SYDNEY/BLUE MOUNTAINS/ NEWCASTLE

Am Sonntag haben wir unseren Campervan  bei Maui abgeholt und unsere Tour in Richtung Brisbane begonnen. Dank des Relocation Service haben wir einen riesen Van fuer ein paar Dollar bekommen. Erster Stopp waren die Blue Mountains die vor allem fuer die Three sisters (3 Schwestern) bekannt sind. Wir waren nicht wirklich hingerissen von der Landschaft was aber sicherlich ganz stark mit unserem Besuch im Grand Canyon zu tun hat. Wir haben vorsichtshalber einige Fotos gemacht und es wird mit Sicherheit noch an uns wachsen und wir werden es zu schaetzen wissen.

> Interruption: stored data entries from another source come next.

Lemma triple_stage random kdf encoding :
  triple (opens_with password m s)
    (stage_generation_with_encoding random expected state password kdf encoding)
    (fun s1 d => s1 = committed_state /\ committable
                 /\ opens_with password m s d /\ staged password m committed_state d)
    old_or_new.
Proof.
  assert (Hold : forall d, opens_with password m s d -> old_or_new d) by by left.
  unfold stage_generation_with_encoding.
  eapply triple_bind; [eapply triple_weaken; [apply (triple_metadata password m s)|done|done|done]|intros m'].
  apply (triple_bind _ _ _ _ (fun g d => opens_with password m s d /\ m' = m /\ g = s.(ws_generation))).
  { intros w w' r H [Ho ->]. pose proof (triple_active password m s _ _ _ H Ho) as Hr.
    destruct r; [|by apply Hold]. by destruct Hr. }
  intros g. apply triple_lift_bind; [by intros d [? _]; apply Hold|intros u Hexp].
  apply triple_lift_bind; [by intros d [? _]; apply Hold|intros u' Hid].
  apply triple_lift_bind; [by intros d [? _]; apply Hold|intros g' Hg'].
  apply ok_or_Ok, checked_add_Some in Hg' as [-> Hbound].
  apply triple_lift_bind; [by intros d [? _]; apply Hold|intros u'' Hv].
  apply fail_if_Ok in Hexp, Hid. bool_inv.
  intros w w' r Hrun (Ho & -> & ->).
  assert (Hv' : WalletState_validate committed_state = Ok tt).
  { unfold committed_state. simpl in *. destruct (WalletState_validate _) as [[]|]; done. }
  assert (Hsame : same_wallet (expected + 1) m committed_state = true).
  { apply same_wallet_spec. split; [done|]. by split. }
  assert (Hc : committable) by (split; [congruence|]; split; [done|]; split; [congruence|by split]).
  revert w w' r Hrun Ho.
  change (triple (opens_with password m s)
    (remove_unpublished_generation committed_state.(ws_generation) ;;;
     write_generation random committed_state password kdf encoding ;;; mret committed_state)
    (fun s1 d => s1 = committed_state /\ committable
                 /\ opens_with password m s d /\ staged password m committed_state d) old_or_new).
  assert (Hnext : ws_generation committed_state = ws_generation s + 1) by (simpl; congruence).
  assert (Hs : ws_generation s + 1 <= u64_max) by (destruct Hc as (<- & ? & _); done).
  assert (Hmc : wm_active_generation m = ws_generation s) by congruence.
  apply triple_keep; [by eapply keeps_remove_next|done|intros ?].
  eapply triple_bind; [eapply triple_weaken; [by eapply (triple_write_generation password m s)|done|done|done]|].
  intros ?. by apply triple_ret.
Qed.

(** Committing ends in the new state, or fails on the old or the new one. *)
Lemma triple_commit random kdf encoding :
  triple (opens_with password m s)
    (commit_with_encoding random expected state password kdf encoding)
    (fun s1 d => s1 = committed_state /\ committable /\ published password committed_state d)
    old_or_new.
Proof.
  assert (Hold : forall d, opens_with password m s d -> old_or_new d) by by left.
  unfold commit_with_encoding. eapply triple_bind; [apply triple_stage|intros s1].
  intros w w' r Hrun (-> & Hc & Ho & Hst). revert w w' r Hrun Ho Hst.
  set (P := fun d => opens_with password m s d /\ staged password m committed_state d).
  enough (Htr : triple P (publish_staged_generation expected committed_state ;;; mret committed_state)
      (fun s1 d => s1 = committed_state /\ committable /\ published password committed_state d) old_or_new).
  { intros w w' r Hrun Ho Hst. by apply (Htr _ _ _ Hrun). }
  pose proof Hc as (Hexp & Hbound & Hmc & Hv & Hsame).
  assert (Hnext : ws_generation committed_state = ws_generation s + 1) by (simpl; congruence).
  assert (Hs : ws_generation s + 1 <= u64_max) by congruence.
  assert (HP : forall d, P d -> old_or_new d) by (intros d [? _]; auto).
  eapply triple_bind.
  2: { intros u. apply (triple_ret (fun d => published password committed_state d)).
       intros d Hd. done. }
  unfold publish_staged_generation.
  apply triple_keep; [apply keeps_active|done|intros g].
  apply triple_lift_bind; [done|intros u1 _]. apply triple_lift_bind; [done|intros next _].
  apply triple_lift_bind; [done|intros u2 _]. apply triple_lift_bind; [done|intros u3 _].
  apply triple_keep; [apply keeps_record_snapshot|done|intros u4].
  { intros d b [Ho Hst]. split; [by apply opened_put_snapshot|exact Hst]. }
  eapply triple_publish; try done. by right.
Qed.
End commit.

Mit diesem feinen Auto war aber der Weg wirklich das Ziel uns es war uns fast schon egal wo wir hinfahren J

Bevor wir unseren Campingplatz in Newcastle erreicht haben hat noch ein weiteres Highlight auf uns gewartet. Unser erster Besuch bei Aldi nach fast 2,5 Jahren. Und es gab tatsaechlich Haribo Gummibaeren und Annes Lieblings Joghurt Gummitbaeren und Kekse mit Schokobezug. Geschlafen haben wir am Stocktow Campground in Nelson Bay direkt am Strand. Im riesen Van haben wir uns wir im Hotelzimmer gefuehlt und uns ein lecker Abendessen in unsere Kueche gezaubert.